» **Assigned task**: Collect all lines from the records below that include the word "Import".

[Records from a dataset]
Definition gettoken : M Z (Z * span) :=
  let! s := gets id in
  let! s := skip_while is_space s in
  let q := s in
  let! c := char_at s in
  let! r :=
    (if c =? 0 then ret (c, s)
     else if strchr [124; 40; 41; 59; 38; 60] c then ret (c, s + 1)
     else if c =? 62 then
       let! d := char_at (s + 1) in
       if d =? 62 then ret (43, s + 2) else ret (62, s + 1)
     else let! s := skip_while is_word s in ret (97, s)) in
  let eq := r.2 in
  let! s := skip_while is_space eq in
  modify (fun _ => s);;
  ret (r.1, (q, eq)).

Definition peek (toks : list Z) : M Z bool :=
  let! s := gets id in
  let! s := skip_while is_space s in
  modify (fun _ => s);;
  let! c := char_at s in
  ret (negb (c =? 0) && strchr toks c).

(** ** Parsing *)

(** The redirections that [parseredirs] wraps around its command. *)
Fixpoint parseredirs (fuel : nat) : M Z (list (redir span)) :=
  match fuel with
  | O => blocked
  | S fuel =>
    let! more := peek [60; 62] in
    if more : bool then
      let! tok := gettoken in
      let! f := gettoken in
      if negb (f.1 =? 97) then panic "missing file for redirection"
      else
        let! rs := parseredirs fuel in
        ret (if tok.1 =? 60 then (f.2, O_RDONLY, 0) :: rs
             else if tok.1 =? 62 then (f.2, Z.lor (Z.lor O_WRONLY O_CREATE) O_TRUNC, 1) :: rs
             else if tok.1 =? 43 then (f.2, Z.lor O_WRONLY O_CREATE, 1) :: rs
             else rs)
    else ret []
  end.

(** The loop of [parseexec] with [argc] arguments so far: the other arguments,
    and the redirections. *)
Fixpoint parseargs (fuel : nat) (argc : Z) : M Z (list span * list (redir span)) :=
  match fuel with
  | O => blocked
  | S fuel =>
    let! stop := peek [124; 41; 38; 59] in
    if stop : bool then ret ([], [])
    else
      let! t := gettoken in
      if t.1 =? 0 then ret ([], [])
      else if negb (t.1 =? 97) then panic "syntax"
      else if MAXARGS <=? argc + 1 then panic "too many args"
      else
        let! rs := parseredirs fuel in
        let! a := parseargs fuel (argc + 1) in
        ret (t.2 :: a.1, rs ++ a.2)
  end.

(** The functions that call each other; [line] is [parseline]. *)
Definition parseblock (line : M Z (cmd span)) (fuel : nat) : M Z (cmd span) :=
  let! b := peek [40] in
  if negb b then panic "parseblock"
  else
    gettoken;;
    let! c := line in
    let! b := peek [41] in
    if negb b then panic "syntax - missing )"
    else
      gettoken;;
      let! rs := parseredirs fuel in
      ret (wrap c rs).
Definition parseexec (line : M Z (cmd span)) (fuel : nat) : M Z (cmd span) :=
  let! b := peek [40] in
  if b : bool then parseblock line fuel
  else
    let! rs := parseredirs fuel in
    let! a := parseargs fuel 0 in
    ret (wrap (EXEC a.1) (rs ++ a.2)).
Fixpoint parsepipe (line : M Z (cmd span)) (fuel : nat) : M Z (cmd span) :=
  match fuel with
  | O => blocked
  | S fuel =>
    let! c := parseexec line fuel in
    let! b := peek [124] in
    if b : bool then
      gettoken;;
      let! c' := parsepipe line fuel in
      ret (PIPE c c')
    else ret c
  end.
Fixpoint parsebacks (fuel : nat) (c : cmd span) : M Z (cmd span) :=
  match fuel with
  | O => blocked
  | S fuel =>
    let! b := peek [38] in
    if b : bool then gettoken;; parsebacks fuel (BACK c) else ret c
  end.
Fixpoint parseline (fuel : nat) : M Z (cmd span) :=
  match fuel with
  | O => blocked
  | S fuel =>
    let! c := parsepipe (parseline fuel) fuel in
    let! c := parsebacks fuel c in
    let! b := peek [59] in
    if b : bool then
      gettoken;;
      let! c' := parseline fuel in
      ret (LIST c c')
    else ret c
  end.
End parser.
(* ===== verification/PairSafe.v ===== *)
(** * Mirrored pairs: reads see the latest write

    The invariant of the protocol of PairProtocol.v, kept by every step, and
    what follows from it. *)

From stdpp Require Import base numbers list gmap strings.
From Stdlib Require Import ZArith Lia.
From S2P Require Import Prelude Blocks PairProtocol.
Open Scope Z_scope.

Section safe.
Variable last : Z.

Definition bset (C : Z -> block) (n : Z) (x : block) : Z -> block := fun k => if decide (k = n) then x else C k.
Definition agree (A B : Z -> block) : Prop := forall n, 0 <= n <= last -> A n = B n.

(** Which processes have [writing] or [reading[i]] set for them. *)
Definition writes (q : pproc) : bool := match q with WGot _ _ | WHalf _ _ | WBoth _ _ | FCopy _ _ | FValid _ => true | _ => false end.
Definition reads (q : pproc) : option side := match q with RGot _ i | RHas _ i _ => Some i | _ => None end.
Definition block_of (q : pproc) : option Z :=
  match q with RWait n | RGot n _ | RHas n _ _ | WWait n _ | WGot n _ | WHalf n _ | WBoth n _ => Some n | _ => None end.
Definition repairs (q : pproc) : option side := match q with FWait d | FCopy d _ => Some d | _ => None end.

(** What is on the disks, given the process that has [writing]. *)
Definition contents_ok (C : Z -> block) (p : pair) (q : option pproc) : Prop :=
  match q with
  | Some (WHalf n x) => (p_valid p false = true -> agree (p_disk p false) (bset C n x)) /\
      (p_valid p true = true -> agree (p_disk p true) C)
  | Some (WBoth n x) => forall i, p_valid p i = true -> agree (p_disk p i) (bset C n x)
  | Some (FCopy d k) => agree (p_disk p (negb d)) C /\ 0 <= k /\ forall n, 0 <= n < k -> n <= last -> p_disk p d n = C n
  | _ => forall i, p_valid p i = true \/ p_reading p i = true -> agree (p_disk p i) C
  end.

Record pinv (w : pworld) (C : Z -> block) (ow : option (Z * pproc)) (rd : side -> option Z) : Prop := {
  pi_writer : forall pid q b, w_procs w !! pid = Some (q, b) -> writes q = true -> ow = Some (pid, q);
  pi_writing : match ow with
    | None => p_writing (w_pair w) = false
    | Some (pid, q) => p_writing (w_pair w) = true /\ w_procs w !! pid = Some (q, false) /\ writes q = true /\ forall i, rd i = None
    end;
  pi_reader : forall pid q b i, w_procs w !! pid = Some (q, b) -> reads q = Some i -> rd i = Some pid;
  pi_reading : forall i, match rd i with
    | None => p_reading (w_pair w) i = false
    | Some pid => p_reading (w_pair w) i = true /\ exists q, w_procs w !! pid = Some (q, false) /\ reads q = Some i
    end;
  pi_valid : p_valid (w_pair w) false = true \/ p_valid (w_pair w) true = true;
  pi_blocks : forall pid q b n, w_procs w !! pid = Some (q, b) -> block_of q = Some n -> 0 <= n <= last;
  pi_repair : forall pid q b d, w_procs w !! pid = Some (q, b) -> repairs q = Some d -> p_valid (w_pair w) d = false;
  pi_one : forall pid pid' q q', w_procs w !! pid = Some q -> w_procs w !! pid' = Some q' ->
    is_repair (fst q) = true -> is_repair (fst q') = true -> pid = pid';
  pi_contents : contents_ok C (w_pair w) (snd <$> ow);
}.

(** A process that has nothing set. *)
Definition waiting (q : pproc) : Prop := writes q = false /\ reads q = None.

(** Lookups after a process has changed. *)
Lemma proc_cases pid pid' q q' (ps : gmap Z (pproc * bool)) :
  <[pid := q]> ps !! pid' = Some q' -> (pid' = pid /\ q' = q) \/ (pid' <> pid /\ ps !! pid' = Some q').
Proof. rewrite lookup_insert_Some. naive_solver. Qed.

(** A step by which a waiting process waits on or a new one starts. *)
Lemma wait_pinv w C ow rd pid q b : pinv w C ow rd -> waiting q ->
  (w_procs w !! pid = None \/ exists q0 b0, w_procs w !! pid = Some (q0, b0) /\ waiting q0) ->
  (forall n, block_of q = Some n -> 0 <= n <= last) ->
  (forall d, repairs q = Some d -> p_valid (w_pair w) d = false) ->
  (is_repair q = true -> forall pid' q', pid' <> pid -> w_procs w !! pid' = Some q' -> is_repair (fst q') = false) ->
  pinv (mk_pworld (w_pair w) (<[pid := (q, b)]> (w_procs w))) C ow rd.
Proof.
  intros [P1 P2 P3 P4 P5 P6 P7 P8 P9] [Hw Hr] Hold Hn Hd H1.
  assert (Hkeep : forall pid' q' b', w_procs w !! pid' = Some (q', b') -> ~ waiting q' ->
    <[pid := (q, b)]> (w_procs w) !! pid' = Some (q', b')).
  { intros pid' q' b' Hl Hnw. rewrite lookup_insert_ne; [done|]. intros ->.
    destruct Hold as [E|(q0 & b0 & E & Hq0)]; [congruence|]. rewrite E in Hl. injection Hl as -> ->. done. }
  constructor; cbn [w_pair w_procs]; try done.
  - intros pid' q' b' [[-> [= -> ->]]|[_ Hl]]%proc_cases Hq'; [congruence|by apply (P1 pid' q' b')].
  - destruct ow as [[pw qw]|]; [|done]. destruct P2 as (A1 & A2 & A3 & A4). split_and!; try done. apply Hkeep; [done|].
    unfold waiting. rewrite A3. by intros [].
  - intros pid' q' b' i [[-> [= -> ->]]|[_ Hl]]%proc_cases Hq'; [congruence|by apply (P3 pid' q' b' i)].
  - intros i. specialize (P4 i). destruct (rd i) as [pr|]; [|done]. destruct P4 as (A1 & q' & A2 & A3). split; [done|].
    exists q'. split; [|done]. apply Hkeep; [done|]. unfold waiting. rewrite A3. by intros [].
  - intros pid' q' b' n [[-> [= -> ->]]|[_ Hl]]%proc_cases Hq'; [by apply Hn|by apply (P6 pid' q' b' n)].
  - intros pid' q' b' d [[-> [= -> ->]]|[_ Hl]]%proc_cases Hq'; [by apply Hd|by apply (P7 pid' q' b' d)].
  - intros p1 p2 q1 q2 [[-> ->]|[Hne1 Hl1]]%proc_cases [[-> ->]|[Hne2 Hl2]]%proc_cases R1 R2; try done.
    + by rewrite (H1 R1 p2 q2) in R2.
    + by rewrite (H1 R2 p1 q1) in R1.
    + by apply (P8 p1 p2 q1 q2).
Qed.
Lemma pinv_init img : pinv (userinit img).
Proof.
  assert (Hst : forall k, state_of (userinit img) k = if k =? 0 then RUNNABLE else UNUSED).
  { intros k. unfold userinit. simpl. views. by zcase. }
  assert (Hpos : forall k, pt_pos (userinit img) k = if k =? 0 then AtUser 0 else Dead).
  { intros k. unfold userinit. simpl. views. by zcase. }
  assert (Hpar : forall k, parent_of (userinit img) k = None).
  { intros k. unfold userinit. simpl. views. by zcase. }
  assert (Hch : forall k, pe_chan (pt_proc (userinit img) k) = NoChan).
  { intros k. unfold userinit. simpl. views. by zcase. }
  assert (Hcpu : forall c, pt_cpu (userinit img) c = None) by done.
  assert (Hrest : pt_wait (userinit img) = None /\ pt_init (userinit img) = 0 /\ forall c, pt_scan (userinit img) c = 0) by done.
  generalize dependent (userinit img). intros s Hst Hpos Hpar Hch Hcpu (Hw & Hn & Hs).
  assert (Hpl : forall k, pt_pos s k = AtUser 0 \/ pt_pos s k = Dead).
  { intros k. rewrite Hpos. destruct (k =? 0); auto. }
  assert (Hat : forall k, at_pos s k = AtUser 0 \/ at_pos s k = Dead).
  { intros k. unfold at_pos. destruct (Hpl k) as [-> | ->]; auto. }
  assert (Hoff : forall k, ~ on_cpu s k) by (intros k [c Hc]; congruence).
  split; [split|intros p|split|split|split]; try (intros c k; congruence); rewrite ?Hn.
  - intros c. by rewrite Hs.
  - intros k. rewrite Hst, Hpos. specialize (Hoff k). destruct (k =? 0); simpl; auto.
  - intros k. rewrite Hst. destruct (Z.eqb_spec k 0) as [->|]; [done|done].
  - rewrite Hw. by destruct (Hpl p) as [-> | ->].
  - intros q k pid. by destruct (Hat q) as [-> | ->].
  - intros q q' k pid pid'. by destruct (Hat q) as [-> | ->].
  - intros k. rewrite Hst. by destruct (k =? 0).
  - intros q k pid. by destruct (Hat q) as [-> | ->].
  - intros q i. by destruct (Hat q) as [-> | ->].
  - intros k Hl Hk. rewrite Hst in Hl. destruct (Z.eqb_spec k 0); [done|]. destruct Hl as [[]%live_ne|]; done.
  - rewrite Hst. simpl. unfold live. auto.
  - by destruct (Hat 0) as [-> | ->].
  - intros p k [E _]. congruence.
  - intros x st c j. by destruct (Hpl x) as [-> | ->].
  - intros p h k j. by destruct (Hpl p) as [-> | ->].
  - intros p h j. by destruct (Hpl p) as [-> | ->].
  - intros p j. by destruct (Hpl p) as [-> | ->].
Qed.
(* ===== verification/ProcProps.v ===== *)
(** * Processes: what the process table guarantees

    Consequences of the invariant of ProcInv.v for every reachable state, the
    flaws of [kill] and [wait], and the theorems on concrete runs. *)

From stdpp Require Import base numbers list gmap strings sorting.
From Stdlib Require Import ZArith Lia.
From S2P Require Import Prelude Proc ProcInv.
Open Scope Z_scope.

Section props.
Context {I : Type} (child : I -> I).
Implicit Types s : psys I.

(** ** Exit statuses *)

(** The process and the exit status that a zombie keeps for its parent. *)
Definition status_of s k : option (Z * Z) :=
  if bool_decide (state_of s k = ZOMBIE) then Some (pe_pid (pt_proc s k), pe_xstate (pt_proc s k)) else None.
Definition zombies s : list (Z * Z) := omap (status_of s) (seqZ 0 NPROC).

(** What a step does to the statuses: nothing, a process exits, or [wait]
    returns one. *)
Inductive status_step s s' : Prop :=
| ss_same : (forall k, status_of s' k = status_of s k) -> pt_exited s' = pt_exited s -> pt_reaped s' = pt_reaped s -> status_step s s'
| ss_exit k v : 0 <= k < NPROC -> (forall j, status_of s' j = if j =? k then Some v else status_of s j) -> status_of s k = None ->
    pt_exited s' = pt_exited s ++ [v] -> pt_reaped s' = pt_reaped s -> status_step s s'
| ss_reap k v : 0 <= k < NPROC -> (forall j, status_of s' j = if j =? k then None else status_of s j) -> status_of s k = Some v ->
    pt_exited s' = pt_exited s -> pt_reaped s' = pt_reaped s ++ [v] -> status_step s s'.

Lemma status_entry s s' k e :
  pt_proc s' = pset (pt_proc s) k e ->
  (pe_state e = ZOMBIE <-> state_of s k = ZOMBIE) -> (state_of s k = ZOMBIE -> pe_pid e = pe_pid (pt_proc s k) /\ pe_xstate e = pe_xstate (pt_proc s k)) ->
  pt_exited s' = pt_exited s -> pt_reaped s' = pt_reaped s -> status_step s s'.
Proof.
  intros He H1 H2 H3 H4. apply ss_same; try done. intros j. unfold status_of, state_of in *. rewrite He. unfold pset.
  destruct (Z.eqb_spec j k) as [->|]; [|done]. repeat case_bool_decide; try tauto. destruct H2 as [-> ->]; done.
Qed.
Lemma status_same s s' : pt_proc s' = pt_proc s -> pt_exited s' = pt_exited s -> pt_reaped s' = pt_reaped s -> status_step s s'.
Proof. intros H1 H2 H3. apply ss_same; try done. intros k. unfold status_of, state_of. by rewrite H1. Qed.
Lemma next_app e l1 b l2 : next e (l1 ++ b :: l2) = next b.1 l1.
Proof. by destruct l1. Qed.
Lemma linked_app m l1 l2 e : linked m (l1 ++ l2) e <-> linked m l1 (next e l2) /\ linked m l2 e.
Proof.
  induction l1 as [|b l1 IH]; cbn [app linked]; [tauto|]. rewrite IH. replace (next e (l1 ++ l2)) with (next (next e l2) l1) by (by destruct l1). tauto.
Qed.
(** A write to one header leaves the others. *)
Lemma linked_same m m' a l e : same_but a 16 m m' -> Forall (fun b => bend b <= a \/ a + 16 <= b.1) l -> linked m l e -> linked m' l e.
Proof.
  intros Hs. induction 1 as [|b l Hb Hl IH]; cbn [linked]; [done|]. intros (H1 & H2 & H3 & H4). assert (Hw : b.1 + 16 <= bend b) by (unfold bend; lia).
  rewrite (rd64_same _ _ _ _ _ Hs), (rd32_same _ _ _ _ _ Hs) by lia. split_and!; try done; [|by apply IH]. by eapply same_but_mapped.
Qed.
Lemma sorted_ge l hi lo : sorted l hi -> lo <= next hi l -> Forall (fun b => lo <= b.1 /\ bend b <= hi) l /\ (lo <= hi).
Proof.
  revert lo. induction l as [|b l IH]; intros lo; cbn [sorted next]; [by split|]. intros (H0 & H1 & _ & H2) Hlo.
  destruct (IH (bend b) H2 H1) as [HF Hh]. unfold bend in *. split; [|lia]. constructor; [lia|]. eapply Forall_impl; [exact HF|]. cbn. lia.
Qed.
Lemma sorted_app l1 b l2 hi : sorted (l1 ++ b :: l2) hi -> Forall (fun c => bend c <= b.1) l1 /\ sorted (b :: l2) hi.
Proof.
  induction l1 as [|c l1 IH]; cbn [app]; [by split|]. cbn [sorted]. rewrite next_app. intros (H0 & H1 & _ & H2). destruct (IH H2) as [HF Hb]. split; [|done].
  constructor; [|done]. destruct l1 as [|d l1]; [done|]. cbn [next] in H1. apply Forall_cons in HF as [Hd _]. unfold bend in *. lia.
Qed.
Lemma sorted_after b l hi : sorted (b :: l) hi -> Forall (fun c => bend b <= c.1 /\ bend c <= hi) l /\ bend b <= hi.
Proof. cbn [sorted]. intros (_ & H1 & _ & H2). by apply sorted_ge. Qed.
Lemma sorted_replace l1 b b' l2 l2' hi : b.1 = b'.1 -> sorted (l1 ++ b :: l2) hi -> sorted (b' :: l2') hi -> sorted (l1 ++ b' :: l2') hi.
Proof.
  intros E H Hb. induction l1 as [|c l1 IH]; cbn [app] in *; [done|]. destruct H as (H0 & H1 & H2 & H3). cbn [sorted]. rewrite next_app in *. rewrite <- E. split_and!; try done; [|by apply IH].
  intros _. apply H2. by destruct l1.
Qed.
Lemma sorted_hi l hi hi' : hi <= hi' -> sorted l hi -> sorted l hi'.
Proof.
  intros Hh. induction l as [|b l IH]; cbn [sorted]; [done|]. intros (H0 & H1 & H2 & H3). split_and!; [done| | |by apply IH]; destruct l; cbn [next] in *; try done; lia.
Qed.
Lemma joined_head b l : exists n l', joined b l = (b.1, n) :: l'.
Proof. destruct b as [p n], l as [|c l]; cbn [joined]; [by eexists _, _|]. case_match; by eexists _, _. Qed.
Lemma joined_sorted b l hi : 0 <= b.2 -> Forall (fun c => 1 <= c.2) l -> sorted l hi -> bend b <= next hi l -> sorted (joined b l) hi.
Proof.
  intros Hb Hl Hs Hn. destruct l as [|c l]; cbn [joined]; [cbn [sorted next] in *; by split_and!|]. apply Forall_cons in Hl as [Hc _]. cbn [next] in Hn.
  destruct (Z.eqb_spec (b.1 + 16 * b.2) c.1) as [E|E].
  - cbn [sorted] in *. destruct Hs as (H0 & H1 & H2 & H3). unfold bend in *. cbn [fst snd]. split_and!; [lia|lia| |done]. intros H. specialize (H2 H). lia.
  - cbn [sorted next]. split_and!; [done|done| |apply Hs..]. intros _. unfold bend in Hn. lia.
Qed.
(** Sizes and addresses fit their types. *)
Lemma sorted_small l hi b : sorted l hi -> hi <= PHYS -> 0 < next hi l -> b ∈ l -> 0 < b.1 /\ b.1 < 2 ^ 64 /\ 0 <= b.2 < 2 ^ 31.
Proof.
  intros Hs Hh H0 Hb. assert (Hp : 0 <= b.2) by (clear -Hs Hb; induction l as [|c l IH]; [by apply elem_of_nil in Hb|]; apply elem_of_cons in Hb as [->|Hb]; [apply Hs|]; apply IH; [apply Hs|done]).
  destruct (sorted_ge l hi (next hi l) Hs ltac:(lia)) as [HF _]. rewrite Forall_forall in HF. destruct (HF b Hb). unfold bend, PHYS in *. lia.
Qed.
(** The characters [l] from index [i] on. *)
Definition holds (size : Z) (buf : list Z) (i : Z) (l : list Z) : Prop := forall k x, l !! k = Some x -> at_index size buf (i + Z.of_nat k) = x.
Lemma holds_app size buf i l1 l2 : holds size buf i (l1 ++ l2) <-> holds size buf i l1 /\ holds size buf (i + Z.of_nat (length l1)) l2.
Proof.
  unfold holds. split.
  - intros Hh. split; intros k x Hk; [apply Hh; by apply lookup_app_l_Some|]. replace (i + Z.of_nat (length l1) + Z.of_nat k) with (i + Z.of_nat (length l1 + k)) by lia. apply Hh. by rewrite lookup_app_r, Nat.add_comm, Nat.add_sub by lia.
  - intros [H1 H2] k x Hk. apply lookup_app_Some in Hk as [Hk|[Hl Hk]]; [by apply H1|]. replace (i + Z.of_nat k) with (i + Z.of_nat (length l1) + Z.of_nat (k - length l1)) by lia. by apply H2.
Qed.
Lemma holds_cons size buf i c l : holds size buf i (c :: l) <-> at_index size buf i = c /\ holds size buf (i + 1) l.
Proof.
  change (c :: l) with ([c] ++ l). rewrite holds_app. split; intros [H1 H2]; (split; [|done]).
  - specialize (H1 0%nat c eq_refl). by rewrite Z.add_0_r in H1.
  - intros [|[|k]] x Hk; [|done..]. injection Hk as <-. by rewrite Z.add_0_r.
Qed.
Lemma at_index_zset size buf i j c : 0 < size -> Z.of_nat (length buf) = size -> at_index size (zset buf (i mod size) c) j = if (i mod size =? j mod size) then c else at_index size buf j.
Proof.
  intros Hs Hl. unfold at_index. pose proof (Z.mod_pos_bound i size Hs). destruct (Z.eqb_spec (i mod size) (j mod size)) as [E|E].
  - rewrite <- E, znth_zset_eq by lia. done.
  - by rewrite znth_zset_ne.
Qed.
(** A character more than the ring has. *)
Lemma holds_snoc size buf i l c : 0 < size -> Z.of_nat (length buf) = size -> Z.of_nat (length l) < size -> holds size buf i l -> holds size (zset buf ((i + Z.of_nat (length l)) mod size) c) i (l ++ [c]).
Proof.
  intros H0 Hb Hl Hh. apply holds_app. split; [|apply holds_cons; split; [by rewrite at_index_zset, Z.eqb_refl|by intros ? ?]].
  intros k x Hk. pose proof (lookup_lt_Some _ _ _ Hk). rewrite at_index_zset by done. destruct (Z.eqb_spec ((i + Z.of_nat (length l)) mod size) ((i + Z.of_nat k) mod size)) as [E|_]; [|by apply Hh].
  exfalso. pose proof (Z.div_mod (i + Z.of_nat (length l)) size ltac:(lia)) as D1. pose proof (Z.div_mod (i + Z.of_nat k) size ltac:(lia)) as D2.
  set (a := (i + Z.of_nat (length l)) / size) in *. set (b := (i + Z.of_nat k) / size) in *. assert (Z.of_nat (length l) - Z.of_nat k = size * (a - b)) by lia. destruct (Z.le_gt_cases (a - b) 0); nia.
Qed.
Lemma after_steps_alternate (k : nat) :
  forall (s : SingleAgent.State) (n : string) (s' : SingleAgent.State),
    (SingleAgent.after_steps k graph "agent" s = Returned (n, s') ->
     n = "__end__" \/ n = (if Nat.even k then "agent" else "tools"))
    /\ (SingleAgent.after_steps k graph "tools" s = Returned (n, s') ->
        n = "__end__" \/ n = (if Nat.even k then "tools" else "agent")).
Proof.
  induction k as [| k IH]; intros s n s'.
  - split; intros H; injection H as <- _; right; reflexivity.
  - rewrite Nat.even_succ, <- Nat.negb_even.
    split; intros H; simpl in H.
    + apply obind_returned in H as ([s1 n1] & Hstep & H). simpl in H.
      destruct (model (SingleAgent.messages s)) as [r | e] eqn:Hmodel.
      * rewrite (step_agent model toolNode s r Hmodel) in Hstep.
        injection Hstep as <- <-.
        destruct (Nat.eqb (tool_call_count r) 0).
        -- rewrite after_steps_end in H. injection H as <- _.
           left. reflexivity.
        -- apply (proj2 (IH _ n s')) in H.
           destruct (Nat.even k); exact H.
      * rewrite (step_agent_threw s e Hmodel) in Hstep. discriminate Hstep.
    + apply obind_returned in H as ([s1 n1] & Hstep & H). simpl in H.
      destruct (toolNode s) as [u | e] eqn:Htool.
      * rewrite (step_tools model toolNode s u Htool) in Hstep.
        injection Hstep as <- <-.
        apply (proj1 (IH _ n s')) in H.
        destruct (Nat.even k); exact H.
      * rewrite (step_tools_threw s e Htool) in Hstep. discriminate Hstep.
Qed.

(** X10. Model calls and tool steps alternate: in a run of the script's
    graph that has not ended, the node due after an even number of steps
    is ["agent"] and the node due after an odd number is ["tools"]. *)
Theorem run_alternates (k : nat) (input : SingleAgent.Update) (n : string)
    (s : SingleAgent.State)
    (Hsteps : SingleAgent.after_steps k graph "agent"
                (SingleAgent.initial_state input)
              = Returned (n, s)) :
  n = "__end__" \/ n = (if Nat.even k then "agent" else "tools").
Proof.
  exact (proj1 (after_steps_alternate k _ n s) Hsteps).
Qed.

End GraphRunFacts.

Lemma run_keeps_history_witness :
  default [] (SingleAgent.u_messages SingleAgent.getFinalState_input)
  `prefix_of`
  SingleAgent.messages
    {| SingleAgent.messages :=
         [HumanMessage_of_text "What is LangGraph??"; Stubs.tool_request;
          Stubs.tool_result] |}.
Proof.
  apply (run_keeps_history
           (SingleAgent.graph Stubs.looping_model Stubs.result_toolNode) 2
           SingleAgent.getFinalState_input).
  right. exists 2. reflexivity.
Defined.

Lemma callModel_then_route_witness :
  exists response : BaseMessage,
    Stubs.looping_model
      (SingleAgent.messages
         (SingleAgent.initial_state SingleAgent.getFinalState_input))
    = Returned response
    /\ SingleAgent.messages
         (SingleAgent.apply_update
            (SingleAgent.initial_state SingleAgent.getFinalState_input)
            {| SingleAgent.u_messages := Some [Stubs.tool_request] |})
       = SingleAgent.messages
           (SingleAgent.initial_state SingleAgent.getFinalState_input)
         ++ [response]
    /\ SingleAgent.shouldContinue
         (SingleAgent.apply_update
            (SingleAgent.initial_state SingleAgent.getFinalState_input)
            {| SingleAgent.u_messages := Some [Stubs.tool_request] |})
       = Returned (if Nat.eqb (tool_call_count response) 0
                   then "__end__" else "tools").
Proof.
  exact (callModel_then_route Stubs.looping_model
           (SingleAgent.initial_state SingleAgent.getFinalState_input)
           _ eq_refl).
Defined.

» **Exercise output**:
From stdpp Require Import base numbers list gmap strings.
From Stdlib Require Import ZArith Lia.
From S2P Require Import Prelude Blocks PairProtocol.
From stdpp Require Import base numbers list gmap strings sorting.
From Stdlib Require Import ZArith Lia.
From S2P Require Import Prelude Proc ProcInv.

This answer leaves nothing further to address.